Starting with the first line and ending with the one that holds "enumerations become inductive", retype the entries exactly.

(EXTRACTED INFORMATION begins)

(* ===== verification/Protocol.v ===== *)
(** * Wire protocol ([internal/protocol])

    The provider-neutral messages shared by the relay, the receiver and the
    requester, and the portable filename and path rules.  String-typed Go
    enumerations become inductive types with one extra constructor for a value
    outside the declared constants (JSON input can hold any string). *)

From S2P Require Import Prelude GoString.
From Stdlib Require Import Ascii.

Local Open Scope Z_scope.

(** [time.Time] as nanoseconds since the Unix epoch, in UTC.  The zero value
    is the instant 0001-01-01, recognised by [IsZero]. *)
Definition time : Type := Z.
Definition zero_time : time := -62135596800000000000.
Definition second : Z := 1000000000.
Definition is_zero_time (t : time) : bool := t =? zero_time.
#[export] Instance time_eq_dec : EqDecision time := Z.eq_dec.

Definition MaxAttachments : Z := 5.
Definition MaxAttachmentBytes : Z := 2 * 1024 * 1024.
Definition MaxRequestPayloadBytes : Z := 2 * 1024 * 1024.
Definition MaxPromptBytes : Z := 32 * 1024.
Definition MaxTitleBytes : Z := 200.
Definition APIVersion : string := "v1".

Inductive PermissionMode :=
  | PermissionReadOnly | PermissionGuardedWrite | PermissionCustom
  | PermissionOther (raw : string).
#[export] Instance PermissionMode_eq_dec : EqDecision PermissionMode.
Proof. solve_decision. Defined.

(** [string(mode)] and the decoding of a JSON string. *)
Definition mode_string (m : PermissionMode) : string :=
  match m with
  | PermissionReadOnly => "read_only"
  | PermissionGuardedWrite => "guarded_write"
  | PermissionCustom => "custom"
  | PermissionOther raw => raw
  end.

(** [PermissionMode.Valid] *)
Definition mode_valid (m : PermissionMode) : bool :=
  match m with
  | PermissionReadOnly | PermissionGuardedWrite | PermissionCustom => true
  | PermissionOther _ => false
  end.

Inductive Availability :=
  | AvailabilityAvailable | AvailabilityBusy | AvailabilityAway | AvailabilityOffline
  | AvailabilityOther (raw : string).
#[export] Instance Availability_eq_dec : EqDecision Availability.
Proof. solve_decision. Defined.

Record RuntimeCapabilities := mkRuntimeCapabilities {
  rc_Resume : bool; rc_StructuredEvents : bool; rc_Skills : bool; rc_MCP : bool;
  rc_ReadOnly : bool; rc_GuardedWrite : bool; rc_ReturnedFiles : bool }.
#[export] Instance RuntimeCapabilities_eq_dec : EqDecision RuntimeCapabilities.
Proof. solve_decision. Defined.

Record RuntimeDescriptor := mkRuntimeDescriptor {
  rd_ID : string; rd_DisplayName : string; rd_Version : string;
  rd_Capabilities : RuntimeCapabilities }.
#[export] Instance RuntimeDescriptor_eq_dec : EqDecision RuntimeDescriptor.
Proof. solve_decision. Defined.

Record AgentCard := mkAgentCard {
  card_AgentID : string; card_MemberID : string; card_DisplayName : string;
  card_DeviceName : string; card_Availability : Availability;
  card_AcceptingRequests : bool; card_Runtime : RuntimeDescriptor;
  card_PermissionMode : PermissionMode; card_Capabilities : list string;
  card_WorkspaceAliases : list string; card_Online : bool; card_LastSeen : time }.
#[export] Instance AgentCard_eq_dec : EqDecision AgentCard.
Proof. solve_decision. Defined.

Record AgentHeartbeat := mkAgentHeartbeat {
  hb_DisplayName : string; hb_DeviceName : string; hb_Availability : Availability;
  hb_AcceptingRequests : bool; hb_Runtime : RuntimeDescriptor;
  hb_PermissionMode : PermissionMode; hb_Capabilities : list string;
  hb_WorkspaceAliases : list string }.

Record AgentDirectoryResponse := mkAgentDirectoryResponse {
  dir_Agents : list AgentCard; dir_ObservedAt : time }.

Record RequestedAccess := mkRequestedAccess {
  ra_WorkspaceAlias : string; ra_Mode : PermissionMode }.
#[export] Instance RequestedAccess_eq_dec : EqDecision RequestedAccess.
Proof. solve_decision. Defined.

Record AttachmentInput := mkAttachmentInput {
  ai_Name : string; ai_MIMEType : string; ai_Encoding : string; ai_SizeBytes : Z;
  ai_SHA256 : string; ai_ContentBase64 : string }.
#[export] Instance AttachmentInput_eq_dec : EqDecision AttachmentInput.
Proof. solve_decision. Defined.

Record ArtifactDescriptor := mkArtifactDescriptor {
  ad_ArtifactID : string; ad_Name : string; ad_MIMEType : string; ad_SizeBytes : Z;
  ad_SHA256 : string }.
#[export] Instance ArtifactDescriptor_eq_dec : EqDecision ArtifactDescriptor.
Proof. solve_decision. Defined.

Record ArtifactContent := mkArtifactContent {
  ac_Descriptor : ArtifactDescriptor; ac_Encoding : string; ac_ContentBase64 : string }.

Inductive RequestStatus :=
  | StatusPreparing | StatusAwaitingApproval | StatusAccepted | StatusRunning
  | StatusCompleted | StatusRejected | StatusExpired | StatusCancelled | StatusFailed
  | StatusOther (raw : string).
#[export] Instance RequestStatus_eq_dec : EqDecision RequestStatus.
Proof. solve_decision. Defined.

(** [RequestStatus.Terminal] *)
Definition Terminal (s : RequestStatus) : bool :=
  match s with
  | StatusCompleted | StatusRejected | StatusExpired | StatusCancelled | StatusFailed => true
  | _ => false
  end.

Record CreateRequest := mkCreateRequest {
  cr_TargetAgentID : string; cr_ConversationID : string; cr_Title : string;
  cr_Prompt : string; cr_RequestedAccess : list RequestedAccess;
  cr_Attachments : list AttachmentInput; cr_ExpiresInSeconds : Z;
  cr_IdempotencyKey : string }.

Record Request := mkRequest {
  rq_APIVersion : string; rq_RequestID : string; rq_ConversationID : string;
  rq_RequesterAgentID : string; rq_RequesterMemberID : string;
  rq_RequesterDisplayName : string; rq_TargetAgentID : string; rq_Title : string;
  rq_Prompt : string; rq_PromptPreview : string; rq_PromptBytes : Z;
  rq_PromptSHA256 : string; rq_RequestedAccess : list RequestedAccess;
  rq_Attachments : list ArtifactDescriptor; rq_ResultFiles : list ArtifactDescriptor;
  rq_Status : RequestStatus; rq_Answer : string; rq_Error : string;
  rq_CreatedAt : time; rq_UpdatedAt : time; rq_ExpiresAt : time; rq_Version : Z }.
#[export] Instance Request_eq_dec : EqDecision Request.
Proof. solve_decision. Defined.

Record RequestNotice := mkRequestNotice {
  nt_RequestID : string; nt_ConversationID : string; nt_Status : RequestStatus;
  nt_RequesterAgentID : string; nt_RequesterMemberID : string;
  nt_RequesterDisplayName : string; nt_Title : string; nt_PromptPreview : string;
  nt_PromptBytes : Z; nt_PromptSHA256 : string;
  nt_RequestedAccess : list RequestedAccess; nt_Attachments : list ArtifactDescriptor;
  nt_CreatedAt : time; nt_ExpiresAt : time; nt_ResumesSession : bool }.
#[export] Instance RequestNotice_eq_dec : EqDecision RequestNotice.
Proof. solve_decision. Defined.

Record ExecutionPayload := mkExecutionPayload {
  ep_RequestID : string; ep_ConversationID : string; ep_RequesterAgentID : string;
  ep_RequesterMemberID : string; ep_RequesterDisplayName : string; ep_Title : string;
  ep_Prompt : string; ep_RequestedAccess : list RequestedAccess;
  ep_Attachments : list ArtifactDescriptor; ep_ExpiresAt : time }.

(** The approval-time view has the same fields. *)
Record ProposalPayload := mkProposalPayload {
  pp_RequestID : string; pp_ConversationID : string; pp_RequesterAgentID : string;
  pp_RequesterMemberID : string; pp_RequesterDisplayName : string; pp_Title : string;
  pp_Prompt : string; pp_RequestedAccess : list RequestedAccess;
  pp_Attachments : list ArtifactDescriptor; pp_ExpiresAt : time }.

(** [protocol.Decision]; [DecisionNone] is Go's zero value "". *)
Inductive Decision_ := DecisionNone | DecisionAllowOnce | DecisionDeny | DecisionOther (raw : string).
#[export] Instance Decision_eq_dec : EqDecision Decision_.
Proof. solve_decision. Defined.

Record DecisionPayload := mkDecisionPayload { dp_Decision : Decision_; dp_DecisionID : string }.

Record ResultPayload := mkResultPayload {
  rp_ExecutionClaimID : string; rp_State : RequestStatus; rp_Answer : string;
  rp_Error : string; rp_ResultFiles : list AttachmentInput }.
#[export] Instance ResultPayload_eq_dec : EqDecision ResultPayload.
Proof. solve_decision. Defined.

Record MutationResponse := mkMutationResponse {
  mr_RequestID : string; mr_ConversationID : string; mr_Status : RequestStatus }.
#[export] Instance MutationResponse_eq_dec : EqDecision MutationResponse.
Proof. solve_decision. Defined.

(** ** Portable filenames ([path.go]) *)

Section path.
Context `{UT : UnicodeTables}.

Definition device_names : list string :=
  ["CON"; "PRN"; "AUX"; "NUL"; "CLOCK$"; "CONIN$"; "CONOUT$";
   "COM1"; "COM2"; "COM3"; "COM4"; "COM5"; "COM6"; "COM7"; "COM8"; "COM9";
   "COM¹"; "COM²"; "COM³";
   "LPT1"; "LPT2"; "LPT3"; "LPT4"; "LPT5"; "LPT6"; "LPT7"; "LPT8"; "LPT9";
   "LPT¹"; "LPT²"; "LPT³"].

(** Which of the function's checks refuses the name. *)
Inductive filename_error :=
  | NotDirectChild | NotUtf8OrTooLong | ReservedCharacter | TrailingDotOrSpace
  | ControlCharacter | DeviceName.

(** The reserved characters: < > : (double quote) / \ | ? *)
Definition reserved_characters : string := "<>:/\|?*" +:+ String.String (byte_of 34) "".

Definition ValidatePortableFilename (name : string) : filename_error + unit :=
  if bool_decide (name = "") || negb (bool_decide (name = trim_space name)) ||
     bool_decide (name = ".") || bool_decide (name = "..") then inl NotDirectChild else
  if negb (valid_utf8 name) || (255 <? len name) then inl NotUtf8OrTooLong else
  if contains_any name reserved_characters then inl ReservedCharacter else
  if has_suffix name "." || has_suffix name " " then inl TrailingDotOrSpace else
  if existsb is_control (runes name) then inl ControlCharacter else
  let stem := before_byte "."%char name in
  if bool_decide (to_upper stem ∈ device_names) then inl DeviceName else
  inr ().

Inductive path_error := NotRelativePath | BadComponent (e : filename_error).

(** The component loop of [ValidatePortableRelativePath]. *)
Fixpoint validate_components (l : list string) : path_error + unit :=
  match l with
  | [] => inr ()
  | c :: l' => match ValidatePortableFilename c with
               | inl e => inl (BadComponent e)
               | inr _ => validate_components l'
               end
  end.

Definition ValidatePortableRelativePath (value : string) : path_error + unit :=
  if bool_decide (value = "") || negb (bool_decide (value = trim_space value)) ||
     bool_decide (value = ".") || negb (fs_valid_path value) then inl NotRelativePath
  else validate_components (split_byte "/"%char value).
End path.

(EXTRACTED INFORMATION ends)

▶ _EXPECTED ANSWER_
(* ===== verification/Protocol.v ===== *)
(** * Wire protocol ([internal/protocol])

    The provider-neutral messages shared by the relay, the receiver and the
    requester, and the portable filename and path rules.  String-typed Go
    enumerations become inductive types with one extra constructor for a value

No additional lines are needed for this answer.